The role of the central thromboxane A(2) in cardiovascular effects of a phospholipase A(2) activator melittin administrated intracerebroventricularly in normotensive conscious rats

Abstract

The current study was designed to determine the cardiovascular effect of centrally administrated melittin, a phospholipase A(2) (PLA(2)) activator, and the mediation of central thromboxane A(2) (TXA(2)) and its receptors in normotensive conscious rats. Studies were performed in normotensive male Sprague Dawley rats injected intracerebroventricularly (i.c.v.) with melittin. Melittin (1.5, 3.0, 6.0 mu g/5.0 mu l; i.c.v.) caused dose- and time-dependent increases in mean arterial pressure (MAP) and decrease in heart rate (HR). Maximal effects were observed 5-10 min after 3.0 mu g dose of melittin.

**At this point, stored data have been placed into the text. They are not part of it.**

(** Services that start from one environment work together: whatever request the
    gateway serves and whatever it is answered, every plain call it makes carries
    a credential that the guard of the service it goes to accepts. *)
Lemma gateway_guards_admit route r (s : GwState (Traced Env)) : events s = [] ->
  Forall (guard_admits d) (events (handle_route g mode now route r s).2).
Proof.
  intros Hs. assert (He : admits (handle_route g mode now route r)).
  { destruct route as [a|a|t|c|o|v|]; cbn [handle_route].
    - destruct a; cbn [handle_auth]; auth_unfold; emitting.
    - destruct a; cbn [handle_accounts]; accounts_unfold; emitting.
    - destruct t; cbn [handle_transfers]; transfers_unfold; emitting.
    - destruct c; cbn [handle_channels]; channels_unfold; emitting.
    - destruct o; cbn [handle_operators]; operators_unfold; emitting.
    - destruct v; cbn [handle_resilience]; resilience_unfold; emitting.
    - unfold getReadiness. do 3 (apply emits_bind; [eapply ready_admits; first [left|right; left|do 2 right; left]|intros ?]). emitting. }
  destruct (He s) as (new & Hn & Hq). by rewrite Hn, Hs.
Qed.
End AcceptedCalls.
Section Started.
Context {prim : SabclPrimitives}.
Lemma key_inv material type raw : importKey material type = Ok raw -> material = base64url_encode raw /\ String.length raw = 32%nat.
Proof.
  unfold importKey. intros H. sabcl_run. subst. apply fromBase64Url_inv in Hs. split; [done|].
  by apply Nat.eqb_eq, negb_false_iff.
Qed.
(** A party that has started, and the settings it was read from. *)
Record loaded (input : SabclEnvironmentInput) (e : SabclEnvironment) : Prop := {
  ld_mode : resolveMode (si_mode input) = Ok (se_mode e);
  ld_on : se_mode e <> off;
  ld_production : is_production (si_nodeEnvironment input) = true -> se_mode e = strict;
  ld_key : needed (si_keyId input) = Ok (pi_keyId (kr_own (se_keyring e)));
  ld_encryption : needed (si_encryptionPrivateKey input) = Ok (base64url_encode (pi_encryptionPrivateKey (kr_own (se_keyring e))));
  ld_signing : needed (si_signingPrivateKey input) = Ok (base64url_encode (pi_signingPrivateKey (kr_own (se_keyring e))));
  ld_secret : needed (si_routeSecret input) = Ok (base64url_encode (se_routeSecret e));
  ld_strict : se_mode e = strict ->
    strict_material (pi_keyId (kr_own (se_keyring e))) (base64url_encode (pi_encryptionPrivateKey (kr_own (se_keyring e))))
      (base64url_encode (pi_signingPrivateKey (kr_own (se_keyring e)))) (base64url_encode (se_routeSecret e)) = Ok tt;
  ld_lengths : String.length (pi_encryptionPrivateKey (kr_own (se_keyring e))) = 32%nat /\
    String.length (pi_signingPrivateKey (kr_own (se_keyring e))) = 32%nat /\ (32 <= String.length (se_routeSecret e))%nat;
  ld_own : sabclKeyId (pi_keyId (kr_own (se_keyring e))) = true /\ pi_notAfter (kr_own (se_keyring e)) = None /\
    serviceOfKeyId (pi_keyId (kr_own (se_keyring e))) = Ok (pi_service (kr_own (se_keyring e)));
  ld_peers : read_peers (si_peers input) = Ok (kr_peers (se_keyring e));
  ld_distinct : NoDup (map pu_keyId (kr_peers (se_keyring e)))
}.
Lemma private_inv m i : loadPrivateIdentity m = Ok i ->
  pi_keyId i = pm_keyId m /\ sabclKeyId (pm_keyId m) = true /\ pi_notAfter i = pm_notAfter m /\
  serviceOfKeyId (pm_keyId m) = Ok (pi_service i) /\
  (pm_encryptionPrivateKey m = base64url_encode (pi_encryptionPrivateKey i) /\ String.length (pi_encryptionPrivateKey i) = 32%nat) /\
  pm_signingPrivateKey m = base64url_encode (pi_signingPrivateKey i) /\ String.length (pi_signingPrivateKey i) = 32%nat.
Proof.
  unfold loadPrivateIdentity, parse_key_id. intros H. destruct (sabclKeyId (pm_keyId m)) eqn:Hk; [|done]. sabcl_run. subst. cbn.
  repeat match goal with H : importKey _ _ = Ok _ |- _ => apply key_inv in H end. done.
Qed.
Lemma load_inv input e : loadSabclEnvironment input = Ok (Some e) -> loaded input e.
Proof.
  unfold loadSabclEnvironment. intros H. apply result_bind_inv in H as (mode & Hmode & H).
  assert (Hon : mode <> off) by (by destruct mode).
  assert (Hcases : forall A (a b : A), match mode with off => a | _ => b end = b) by (by destruct mode). rewrite Hcases in H.
  apply result_bind_inv in H as (u1 & Hprod & H). sabcl_run. unfold newKeyring in *. sabcl_run.
  repeat match goal with Hm : needed _ = Ok ?t |- _ => lazymatch goal with
    | Hx : t <> ""%string |- _ => fail
    | _ => pose proof (proj2 (needed_inv _ _ Hm)) end end.
  repeat match goal with
  | Hp : loadPrivateIdentity _ = Ok _ |- _ => apply private_inv in Hp; cbn [pm_keyId pm_encryptionPrivateKey pm_signingPrivateKey pm_notAfter] in Hp;
      destruct Hp as (<- & ? & ? & ? & [-> ?] & -> & ?)
  | Hf : fromBase64Url _ = Ok _ |- _ => apply fromBase64Url_inv in Hf as ->
  | Ha : add_peers _ [] = Ok _ |- _ => apply add_peers_inv in Ha as [-> ?]; [|by apply NoDup_nil]
  | Hl : (_ <? _)%nat = false |- _ => apply Nat.ltb_ge in Hl
  end.
  subst. split; cbn [se_mode se_keyring se_routeSecret kr_own kr_peers app] in *; try done.
  - intros Hp. rewrite Hp, andb_true_r in Hprod. apply bool_decide_eq_false in Hprod. by destruct mode.
  - intros ->. cbn in *. by units.
Qed.
(** C14: whatever the environment, a party of SABCL that starts in production, or
    in strict mode anywhere, runs in strict mode; its private keys and its route
    secret mention no placeholder and are not the repository's test material of
    its key identifier; keys have 32 bytes, the secret at least as many, and no
    two of its peers share an identifier. *)
Theorem started_keys_genuine env prefix nodeEnvironment e :
  loadSabclEnvironment (party_input env prefix nodeEnvironment) = Ok (Some e) ->
  is_production nodeEnvironment = true \/ se_mode e = strict ->
  let own := kr_own (se_keyring e) in
  se_mode e = strict /\
  Forall (fun name => setting env name <> ""%string /\ mentions PLACEHOLDERS (setting env name) = false)
    [prefix +:+ "_ENCRYPTION_PRIVATE_KEY"; prefix +:+ "_SIGNING_PRIVATE_KEY"; "SABCL_ROUTE_SECRET"%string] /\
  (forall service version, splitKeyId (pi_keyId own) = Some (service, version) ->
     let label := service +:+ ".v" +:+ bigint_to_string version in
     pi_encryptionPrivateKey own <> fixture_x25519 label /\ pi_signingPrivateKey own <> fixture_ed25519 label) /\
  se_routeSecret e <> FIXTURE_ROUTE_SECRET /\
  String.length (pi_encryptionPrivateKey own) = 32%nat /\ String.length (pi_signingPrivateKey own) = 32%nat /\
  (32 <= String.length (se_routeSecret e))%nat /\ NoDup (map pu_keyId (kr_peers (se_keyring e))).
Proof.
  intros [] % load_inv Hcase own. assert (Hs : se_mode e = strict) by (destruct Hcase; auto).
  specialize (ld_strict0 Hs). unfold strict_material in ld_strict0. sabcl_run. subst.
  cbn [existsb] in *. repeat match goal with H : (_ || _) = false |- _ => apply orb_false_iff in H as [? H] end.
  unfold isFixtureMaterial in *.
  match goal with H : (if String.eqb ?a ?b then _ else _) = false |- _ => destruct (String.eqb_spec a b) as [|Hroute]; [done|]; rename H into Hfix end.
  apply needed_inv in ld_encryption0 as [He He'], ld_signing0 as [Hg Hg'], ld_secret0 as [Hr Hr'].
  cbn [party_input si_encryptionPrivateKey si_signingPrivateKey si_routeSecret] in He, Hg, Hr.
  split; [done|]. split; [|split].
  - repeat constructor; unfold setting; congruence.
  - intros service version. unfold own. intros Hk. rewrite Hk in Hfix. apply orb_false_iff in Hfix as [Hn1%String.eqb_neq Hn2%String.eqb_neq].
    split; [intros Hx; apply Hn1|intros Hx; apply Hn2]; cbn [fixtureIdentityMaterial fm_encryptionPrivateKey fm_signingPrivateKey]; by rewrite <- Hx.
  - split; [intros Hx; by rewrite Hx in Hroute|]. split_and!; tauto || done.
Qed.
End Started.
(* ===== verification/SabclStatus.v ===== *)
(** * What operators see of SABCL: the status of the router and of the gateway
    ([services/sabcl-router/src/{health, common/http}],
    [apps/api-gateway/src/sabcl/sabcl-status.controller.ts],
    [packages/contracts/src/sabcl]) *)

From Stdlib Require Import ZArith Lia Ascii String.
From stdpp Require Import base strings list gmap.
From S2P Require Import Prelude.
From S2P Require Import Js.
From S2P Require Import JsNumber.
From S2P Require Import Codec.
From S2P Require Import Services.
From S2P Require Import Regex.
From S2P Require Import RiskTypes.
From S2P Require Import SabclWire.
From S2P Require Import SabclCrypto.
From S2P Require Import SabclServices.
From S2P Require Import SabclWireProofs.
From S2P Require Import SabclSealProofs.
From S2P Require Import Schemas.
From S2P Require Import GatewayHttp.
From S2P Require Import Settings.
From S2P Require Import Deployment.
From S2P Require Import SabclSettings.

Open Scope Z_scope.

(** ** The contract ([sabcl/v1.ts]) *)
Definition fingerprint_hex : ascii -> bool := fun c => is_digit c || bool_decide (c ∈ ["a"; "b"; "c"; "d"; "e"; "f"]%char).
Definition FINGERPRINT_rx : rx := (KEY_ID_PATTERN · opt (chr ":" · rep 6 (Cls fingerprint_hex)))%rx.
Definition key_fingerprint (s : string) : bool := len_between 3 80 s && rx_match FINGERPRINT_rx s.
Definition sabclKeyFingerprintSchema : schema := zod_string key_fingerprint.
Definition sabclRotationEntrySchema : schema := zod_object Strict
  [("service", Req (zod_string (len_between 1 64))); ("active", Req (zod_nullable sabclKeyFingerprintSchema));
   ("accepted", Req (zod_array 0 16 sabclKeyFingerprintSchema)); ("revoked", Req (zod_array 0 16 sabclKeyFingerprintSchema))]%string.
Definition sabclRouteHealthSchema : schema := zod_object Strict
  [("routeId", Req (zod_string (len_between 3 64))); ("service", Req (zod_string (len_between 1 64))); ("reachable", Req zod_boolean)]%string.
Definition padding_schema : schema := zod_object Strict
  [("policy", Req (zod_string (len_between 0 32))); ("unit", Req (zod_string (len_between 0 16)))]%string.
Definition short_names (j : json) : bool := match j with JObj fs => forallb (fun kv => len_between 0 64 kv.1) fs | _ => false end.
Definition counters_schema : schema := zod_refine (zod_record (zod_int (Z.leb 0))) short_names.
Definition mode_schema : schema := zod_enum ["strict"; "compatible"; "off"]%string.
Definition sabclRouterStatusSchema : schema := zod_object Strict
  [("protocolVersion", Req (zod_string (len_between 1 32))); ("mode", Req mode_schema); ("strict", Req zod_boolean);
   ("routerKey", Req sabclKeyFingerprintSchema); ("rotation", Req (zod_array 0 32 sabclRotationEntrySchema));
   ("routes", Req (zod_array 0 64 (zod_string (len_between 3 64)))); ("reachability", Req (zod_array 0 64 sabclRouteHealthSchema));
   ("padding", Req padding_schema); ("counters", Req counters_schema); ("replayState", Req (zod_enum ["ok"; "unavailable"]))]%string.
Definition sabclStatusResponseSchema : schema := zod_object Strict
  [("protocolVersion", Req (zod_string (len_between 1 32))); ("mode", Req mode_schema); ("strict", Req zod_boolean);
   ("gatewayKey", Req (zod_nullable sabclKeyFingerprintSchema)); ("peerKeyIds", Req (zod_array 0 32 (zod_string (len_between 3 64))));
   ("routerReachable", Req zod_boolean); ("router", Req (zod_nullable sabclRouterStatusSchema))]%string.

(** [raw.toString('hex')] *)
Fixpoint to_hex (s : string) : string :=
  match s with
  | EmptyString => EmptyString
  | String c r => String (hex_digit (code c / 16)) (String (hex_digit (code c mod 16)) (to_hex r))
  end.
Definition abbreviateKey (keyId signingPublicKey : string) : string := keyId +:+ ":" +:+ to_hex (str_take 3 signingPublicKey).
Definition mode_text (m : SabclMode) : string := match m with strict => "strict" | compatible => "compatible" | off => "off" end.
Definition replied_ok (reply : option HttpReply) : bool := match reply with Some r => reply_ok r | None => false end.
Definition ok_text (b : bool) : string := if b then "ok" else "unavailable".

Section Status.
Context {prim : SabclPrimitives}.
Definition own_fingerprint (e : SabclEnvironment) : string :=
  abbreviateKey (pi_keyId (kr_own (se_keyring e))) (ed25519_public (pi_signingPrivateKey (kr_own (se_keyring e)))).
(* ===== verification/LedgerHttp.v ===== *)
(** * The Ledger as its HTTP server
    ([services/ledger/src/**/*.controller.ts], [common/http], [app.module.ts])

    A request passes the correlation middleware, the internal-token guard and
    the parsing of its controller, calls one method of a service, and what the
    method throws is rendered by the exception filter. The matching of paths is
    the framework's: a request comes with the route it matched. The bodies of
    the channel operations, which their controller does not validate, come as
    the type it declares. *)

From Stdlib Require Import ZArith Lia Ascii String.
From stdpp Require Import base strings list gmap.
From S2P Require Import Prelude.
From S2P Require Import Js.
From S2P Require Import Codec.
From S2P Require Import Regex.
From S2P Require Import Contracts.
From S2P Require Import Security.
From S2P Require Import RiskService.
From S2P Require Import LedgerDb.
From S2P Require Import Idempotency.
From S2P Require Import Journal.
From S2P Require Import JournalProofs.
From S2P Require Import JournalProperties.
From S2P Require Import Accounts.
From S2P Require Import CustomerTransfer.
From S2P Require Import LedgerReconciliation.
From S2P Require Import Transactions.
From S2P Require Import LedgerSystem.
From S2P Require Import SabclServices.
From S2P Require Import Schemas.
From S2P Require Import WireContracts.
From S2P Require Import GatewayHttp.
From S2P Require Import Settings.

Open Scope Z_scope.

(** ** Enumerations from their text *)
Definition read_enum {A} (show : A -> string) (all : list A) (s : string) : option A := find (fun a => String.eqb (show a) s) all.
Definition directions : list PostingDirection := [DEBIT; CREDIT].
Definition entry_types : list JournalEntryType :=
  [ACCOUNT_ADJUSTMENT; SETTLEMENT_FUNDING; INTERNAL_TEST; CUSTOMER_TRANSFER; QR_PAYMENT; AGENT_CASH_IN; AGENT_CASH_OUT].
Definition transaction_directions : list TransactionDirection := [INCOMING; OUTGOING].
Definition transaction_categories : list TransactionCategory := [FUNDING; ADJUSTMENT; TRANSFER; OTHER].
Definition member_text (k : string) (v : json) : string := default ""%string (text_field k v).
(* ===== verification/WalletReads.v ===== *)
(** * The gateway and the Ledger joined: what a browser reads of its accounts

    The services behind the gateway are the HTTP server of [LedgerHttp], over a
    network that may lose a request or its answer, and any others. *)

From Stdlib Require Import ZArith Lia Ascii String.
From stdpp Require Import base strings list gmap.
From S2P Require Import Prelude.
From S2P Require Import Js.
From S2P Require Import JsNumber.
From S2P Require Import Regex.
From S2P Require Import Contracts.
From S2P Require Import Security.
From S2P Require Import RiskService.
From S2P Require Import LedgerDb.
From S2P Require Import Idempotency.
From S2P Require Import Journal.
From S2P Require Import JournalProofs.
From S2P Require Import JournalProperties.
From S2P Require Import Accounts.
From S2P Require Import CustomerTransfer.
From S2P Require Import Transactions.
From S2P Require Import SabclWire.
From S2P Require Import SabclCrypto.
From S2P Require Import SabclServices.
From S2P Require Import Schemas.
From S2P Require Import WireContracts.
From S2P Require Import GatewayHttp.
From S2P Require Import Gateway.
From S2P Require Import GatewayRoutes.
From S2P Require Import GatewayServer.
From S2P Require Import GatewayProofs.
From S2P Require Import GatewayProperties.
From S2P Require Import Settings.
From S2P Require Import LedgerHttp.

Open Scope Z_scope.

(** The Ledger's router: the route and the query of a method, path and body.
    The laws are what the decorators of its controllers declare. *)
Class LedgerRouting {zod : Zod} := {
  ledger_route : string -> string -> json -> option (LedgerRoute * json);
  routes_accounts : forall id, z_uuid id = true ->
    exists q, ledger_route "GET" (LEDGER_ENDPOINTS.customerAccounts id) JUndef = Some (GetAccounts id, q);
  routes_account : forall id, z_uuid id = true ->
    exists q, ledger_route "GET" (LEDGER_ENDPOINTS.customerAccount id) JUndef = Some (GetAccount id, q);
  routes_balance : forall id, z_uuid id = true ->
    exists q, ledger_route "GET" (LEDGER_ENDPOINTS.customerAccountBalance id) JUndef = Some (GetBalance id, q);
  routes_transaction : forall id t, z_uuid id = true -> z_uuid t = true ->
    exists q, ledger_route "GET" (LEDGER_ENDPOINTS.customerTransaction id t) JUndef = Some (GetTransaction id t, q)
}.
(** An identifier goes through a header as it is. *)
Class HeaderSafe {zod : Zod} := header_safe : forall id, z_uuid id = true -> id <> ""%string /\ header_value id = Some id /\ trim id = id.

Section Joined.
Context {Rest : Type} {zod : Zod} {crypto : Crypto} {pg : Postgres} {rest : Upstreams Rest} {routing : LedgerRouting} {safe : HeaderSafe}.
Variable ledger_config : LedgerConfig.
Variable ledger_now : Z.
Variable draws : nat -> nat -> nat.
Variable postgres_up : bool.
(** Which requests to the Ledger get lost, and which answers; the identifiers
    that its middleware makes for a call. *)
Variables request_lost answer_lost : GwCall -> bool.
Variables fresh fresh' : GwCall -> string.

Record Joined := mkJoined { jn_ledger : World; jn_rest : Rest }.
Definition http_request (c : GwCall) (query : json) : LedgerHttpRequest :=
  mkLedgerHttpRequest (jget "x-aegis-internal-token" (gc_headers c)) (jget "x-aegis-customer-id" (gc_headers c))
    (jget "x-correlation-id" (gc_headers c)) query (default JUndef (gc_body c)).
Definition ask_ledger (c : GwCall) (w : World) : HttpReply * World :=
  let matched := ledger_route (gc_method c) (gc_path c) (default JUndef (gc_body c)) in
  ledger_serve ledger_config ledger_now draws postgres_up (fst <$> matched) (http_request c (from_option snd (JObj []) matched)) (fresh c) (fresh' c) w.
#[local] Instance joined : Upstreams Joined := {|
  fetch c env :=
    if decide (gc_to c = ToLedger) then
      if request_lost c then (None, env)
      else let '(reply, w) := ask_ledger c (jn_ledger env) in
           (if answer_lost c then None else Some reply, mkJoined w (jn_rest env))
    else let '(reply, e) := fetch c (jn_rest env) in (reply, mkJoined (jn_ledger env) e);
  sabcl_send c env := let '(reply, e) := sabcl_send c (jn_rest env) in (reply, mkJoined (jn_ledger env) e)
|}.

Variable config : GatewayConfig.

(** ** What a customer's own reading of the Ledger shows *)
Definition read_view {A} (show : A -> json) (m : DbM A) (db : LedgerDb) : option json :=
  match (m db).1 with Ok a => Some (show a) | Err _ => None end.
Definition wallet_view (a : AccountsRoute) (customerId : string) : LedgerDb -> option json :=
  match a with
  | ListAccounts => read_view accounts_json (listForCustomer customerId)
  | AccountDetail id => read_view account_json (getForCustomer customerId id)
  | AccountBalance id => read_view balance_json (getBalanceForCustomer customerId id)
  | AccountTransaction id t => read_view transaction_json (Transactions.detail customerId id t)
  | ProvisionDefault | AccountTransactions _ => fun _ => None
  end.
Definition is_read (a : AccountsRoute) : bool := match a with ProvisionDefault | AccountTransactions _ => false | _ => true end.

(** ** Everything but a call to the Ledger leaves it alone *)
Section From.
Variable w : World.
Definition keeps {A} (m : M (GwState Joined) GwErr A) : Prop := preserves (fun s => jn_ledger (gs_env s) = w) m.
Lemma call_keeps to method path headers body : to <> ToLedger -> keeps (call to method path headers body).
Proof.
  intros Hto. unfold call. destruct (sent_headers headers) as [hs|]; [|apply preserves_ret]. intros s Hs. unfold network. cbn [fetch joined gc_to].
  rewrite decide_False by done. destruct (fetch _ (jn_rest _)). done.
Qed.
Lemma identity_keeps endpoint method r body sid token : keeps (identity_request config endpoint method r body sid token).
Proof.
  unfold identity_request. apply preserves_bind; [by apply call_keeps|intros reply].
  apply preserves_bind; [auto with preserve|intros rep]. apply preserves_bind; auto with preserve.
Qed.
Lemma resolve_keeps r : keeps (Gateway.resolve config r).
Proof.
  unfold Gateway.resolve, cookie. do 2 (apply preserves_bind; [auto with preserve|intros ?]).
  apply preserves_bind; [apply identity_keeps|intros v]. apply preserves_bind; auto with preserve.
Qed.
End From.
Lemma resolve_uuid r s customerId s' : Gateway.resolve config r s = (Ok customerId, s') -> z_uuid customerId = true.
Proof.
  unfold Gateway.resolve. intros H. apply bind_Ok_inv in H as (sid & s1 & _ & H). apply bind_Ok_inv in H as (? & s2 & _ & H).
  apply bind_Ok_inv in H as (v & s3 & _ & H). apply bind_Ok_inv in H as (u & s4 & Hu & H).
  unfold require in Hu, H. destruct (sessionResponseSchema v) as [u'|] eqn:Hv; [|done]. injection Hu as -> <-.
  destruct (text_field "id" (jfield "user" u)) as [id|] eqn:Hid; [|done]. injection H as -> <-. by eapply resolved_uuid.
Qed.

(** ** One reading over HTTP *)
Abbreviation serving := (handle_ledger ledger_config ledger_now draws postgres_up).
Lemma permitted_fails corr e : permitted e -> reply_ok (error_reply corr (ledger_filter e)) = false.
Proof.
  unfold permitted, error_reply, reply_ok. cbn [hp_status]. generalize (ledger_filter e) as t. intros t Ht%list_elem_of_In.
  cbn in Ht. repeat (destruct Ht as [<-|Ht]; [done|]). done.
Qed.
Lemma served_read route q f f' db reply w' : (forall corr channel, reading db (serving route q corr channel)) ->
  ledger_serve ledger_config ledger_now draws postgres_up (Some route) q f f' (quiet db) = (reply, w') ->
  w' = quiet db /\
  (reply_ok reply = true -> exists corr channel status doc,
     serving route q corr channel (quiet db) = (Ok (status, doc), quiet db) /\ hp_body reply = Some doc).
Proof.
  intros Hread. unfold ledger_serve. destruct (negb _); [by intros [= <- <-]|].
  set (corr := ledger_correlation _ _). set (channel := channel_correlation _ _).
  pose proof (Hread corr channel (quiet db) eq_refl) as Hr. pose proof (handle_tame ledger_config ledger_now draws postgres_up route q corr channel (quiet db) I) as Ht.
  destruct (serving route q corr channel (quiet db)) as [[[status doc]|e] w1] eqn:Hh; subst w1; intros [= <- <-]; (split; [done|]).
  - intros _. by exists corr, channel, status, doc.
  - by rewrite permitted_fails.
Qed.
Lemma direct_read path (sch : schema) r who route query db s v s' :
  ledger_route "GET" path JUndef = Some (route, query) ->
  (forall q corr channel, lq_customer q = header_text who -> reading db (serving route q corr channel)) ->
  jn_ledger (gs_env s) = quiet db -> requestDirect (ledger config) path "GET" sch r JUndef who s = (Ok v, s') ->
  exists q corr channel status doc, lq_customer q = header_text who /\
    serving route q corr channel (quiet db) = (Ok (status, doc), quiet db) /\ sch doc = Some v /\ jn_ledger (gs_env s') = quiet db.
Proof.
  intros Hroute Hread Hs. unfold requestDirect. intros (reply & s1 & Hcall & H)%bind_Ok_inv.
  apply bind_Ok_inv in H as (rep & s2 & Hrep & H). apply bind_Ok_inv in H as (? & s3 & Hok & H).
  unfold require in Hrep. destruct reply as [rep'|]; [|done]. injection Hrep as -> <-.
  unfold call in Hcall. destruct (sent_headers _) as [hs|] eqn:Hhs; [|done]. unfold network in Hcall. cbn [fetch joined gc_to dc_to ledger] in Hcall.
  rewrite decide_True in Hcall by done. destruct (request_lost _); [done|].
  unfold ask_ledger in Hcall. cbn [gc_method gc_path gc_body default] in Hcall. change (String.eqb "GET" "POST") with false in Hcall.
  cbn iota in Hcall. cbn [from_option] in Hcall. rewrite Hroute in Hcall. cbn [fmap option_fmap option_map fst snd from_option] in Hcall.
  rewrite Hs in Hcall. set (q := http_request _ query) in Hcall.
  assert (Hq : lq_customer q = header_text who).
  { unfold q. cbn [lq_customer http_request gc_headers]. by rewrite (jget_sent _ _ _ Hhs), !jget_headers, jget_present. }
  destruct (ledger_serve _ _ _ _ _ _ _ _ _) as [reply w'] eqn:Hserve. apply served_read in Hserve as [-> Hdoc]; [|by intros; apply Hread].
  destruct (answer_lost _); [done|]. injection Hcall as <- <-. unfold throw_when in Hok.
  destruct (reply_ok reply) eqn:Hrep; [|done]. injection Hok as <-. destruct (Hdoc eq_refl) as (corr & channel & status & doc & Hh & Hbody).
  exists q, corr, channel, status, doc. unfold accepted_body, body_of, require in H. rewrite Hbody in H. change (default JUndef (Some doc)) with doc in H.
  destruct (sch doc) as [v'|] eqn:Hsch; [|done]. injection H as -> <-. by subst s3.
Qed.
Lemma replied {A} status (show : A -> json) (m : DbM A) db st doc w :
  replies status show (atomically m) (quiet db) = (Ok (st, doc), w) -> read_view show m db = Some doc.
Proof.
  unfold replies. intros (a & w1 & Ha & H)%bind_Ok_inv. rewrite atomically_quiet in Ha. injection H as _ <- _. injection Ha as Ha _.
  unfold read_view. by rewrite Ha.
Qed.
Lemma header_arrives q customerId : z_uuid customerId = true -> lq_customer q = header_text (Some customerId) ->
  customer_header q = mret customerId.
Proof.
  intros Hu Hq. destruct (header_safe customerId Hu) as (Hne & Hh & Ht). unfold customer_header, parseInput. rewrite Hq.
  unfold header_text, truthy_string. destruct (String.eqb_spec customerId ""); [done|]. cbn [mbind option_bind].
  rewrite Hh. cbn. unfold checked. by rewrite Ht, Hu.
Qed.
Lemma path_arrives id : z_uuid id = true -> path_uuid id = mret id.
Proof. intros Hid. unfold path_uuid, parseInput, checked. by rewrite Hid. Qed.
Lemma account_id_ok id (s : GwState Joined) v s' : account_id id s = (Ok v, s') -> v = id /\ z_uuid id = true /\ s' = s.
Proof. unfold account_id, require, checked. destruct (z_uuid id); [|done]. by intros [= <- <-]. Qed.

In order to test the mediation of central TXA(2) and its central receptors in the cardiovascular effect of melittin, the rats were pretreated with furegrelate (500.0 mu g; i.c.v.), a TXA(2) synthesis inhibitor, and SQ-29548 (8.0 mu g; i.c.v.), a TXA(2) receptor antagonist, 15 min prior to melittin (3.0 mu g). Furegrelate or SQ-29548 partially inhibited the pressor effect and bradycardia elicited by melittin. In conclusion, our findings show that centrally administered melittin increases MAP and decreases HR in conscious rats. Moreover, according to our findings, central TXA(2) and its receptors may in part mediate melittin-induced cardiovascular effects.